The main problem with ICME is of course its size - it's complete lack of intimacy. The trick is of course to find a home in a TSG, but still there will be situations when you're all alone and see hundreds of strangers walk past - which is a challenge for smalltalk-challenged people like me. But still, there is every chance that I'll go to ICME again in four years' time.

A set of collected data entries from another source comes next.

(** Advance past the ranges that share a bracketed list with the current one. *)
Definition _iterator_advance_range (hl : hostlist) (i : hiter) : exec hiter :=
  let depth := it_depth i + 1 in
  if 0 <? depth then
    j ← loop (S (Z.to_nat (hl_nranges hl - it_idx i))) (fun j =>
      if j + 1 <? hl_nranges hl then
        h ← deref hl (it_hr i);
        '(_, h') ← range_at hl (j + 1);
        if hostrange_within_range (Some h) (Some h') then Ret (inl (j + 1)) else Ret (inr (j + 1))
      else Ret (inr (j + 1)))
      (it_idx i);
    p ← slot_ptr hl j;
    Ret (Hiter j p 0)
  else Ret (Hiter (it_idx i) (it_hr i) depth).

Definition hostlist_next_dims (env : cluster_env) (hl : hostlist) (k : nat) (dims : Z) :
    exec (option cstr * hostlist) :=
  i ← iter_at hl k;
  i ← _iterator_advance hl i;
  let hl := set_iter hl k i in
  let dims := if dims =? 0 then slurmdb_setup_cluster_name_dims env else dims in
  if hl_nranges hl - 1 <? it_idx i then Ret (None, hl) else
  h ← deref hl (it_hr i);
  t ← host_text h (it_depth i) dims;
  Ret (t, hl).
Definition hostlist_next (env : cluster_env) (hl : hostlist) (k : nat) : exec (option cstr * hostlist) :=
  hostlist_next_dims env hl k (slurmdb_setup_cluster_name_dims env).

(** Remove the host that the iterator returned last. *)
Definition hostlist_remove (hl : hostlist) (k : nat) : exec (Z * hostlist) :=
  i ← iter_at hl k;
  h ← deref hl (it_hr i);
  '(h, new) ← hostrange_delete_host h (u64 (hr_lo h + it_depth i));
  hl ← store_range hl (it_hr i) h;
  hl ←
    match new with
    | Some new =>
        '(_, hl) ← hostlist_insert_range hl new (it_idx i + 1);
        i ← iter_at hl k;
        p ← slot_ptr hl (it_idx i + 1);
        Ret (set_iter hl k (Hiter (it_idx i + 1) p (-1)))
    | None =>
        if hostrange_empty h then hostlist_delete_range hl (it_idx i)
        else Ret (set_iter hl k (Hiter (it_idx i) (it_hr i) (it_depth i - 1)))
    end;
  Ret (1, with_nhosts hl (hl_nhosts hl - 1)).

But before that, we'll arrange our own conference (ESU8) in Oslo in 2018. That will be fun - and intimate. And I hope I'll go to CERME in February, 2017.

Saturday, July 30, 2016

ICME13 Day 6 #icme13

On day 6 (Saturday) of ICME13, the plenary lecture was by Deborah Loewenberg Ball, whose work I have referred to a lot in my own articles lately. She talked on "Uncovering the special mathematical practices of teaching". As usual, I was eager to get signs of her definition of "mathematical" (see yesterday's blog). She organised her story in three parts: a journey, getting lost, finding the way. At some point, many years ago, there was a movement from wondering what mathematics teachers need in teaching to what they use. The "getting lost" part was building tools to "measure" teacher knowledge. On the positive side, ways of studying outcomes of teacher education and professional development were developed, but on the negative side we fell back from understanding practice to looking at knowledge. Also, it may have contributed to separating aspects of teaching, for instance equity. So in a way, we got microscope images of many aspects, but not understanding it from the inside. She argued that we have to work on the "mathematical work of teaching" mathematics. (Still not defining "mathematical" or "mathematics", but at least referring to previous talks this week.)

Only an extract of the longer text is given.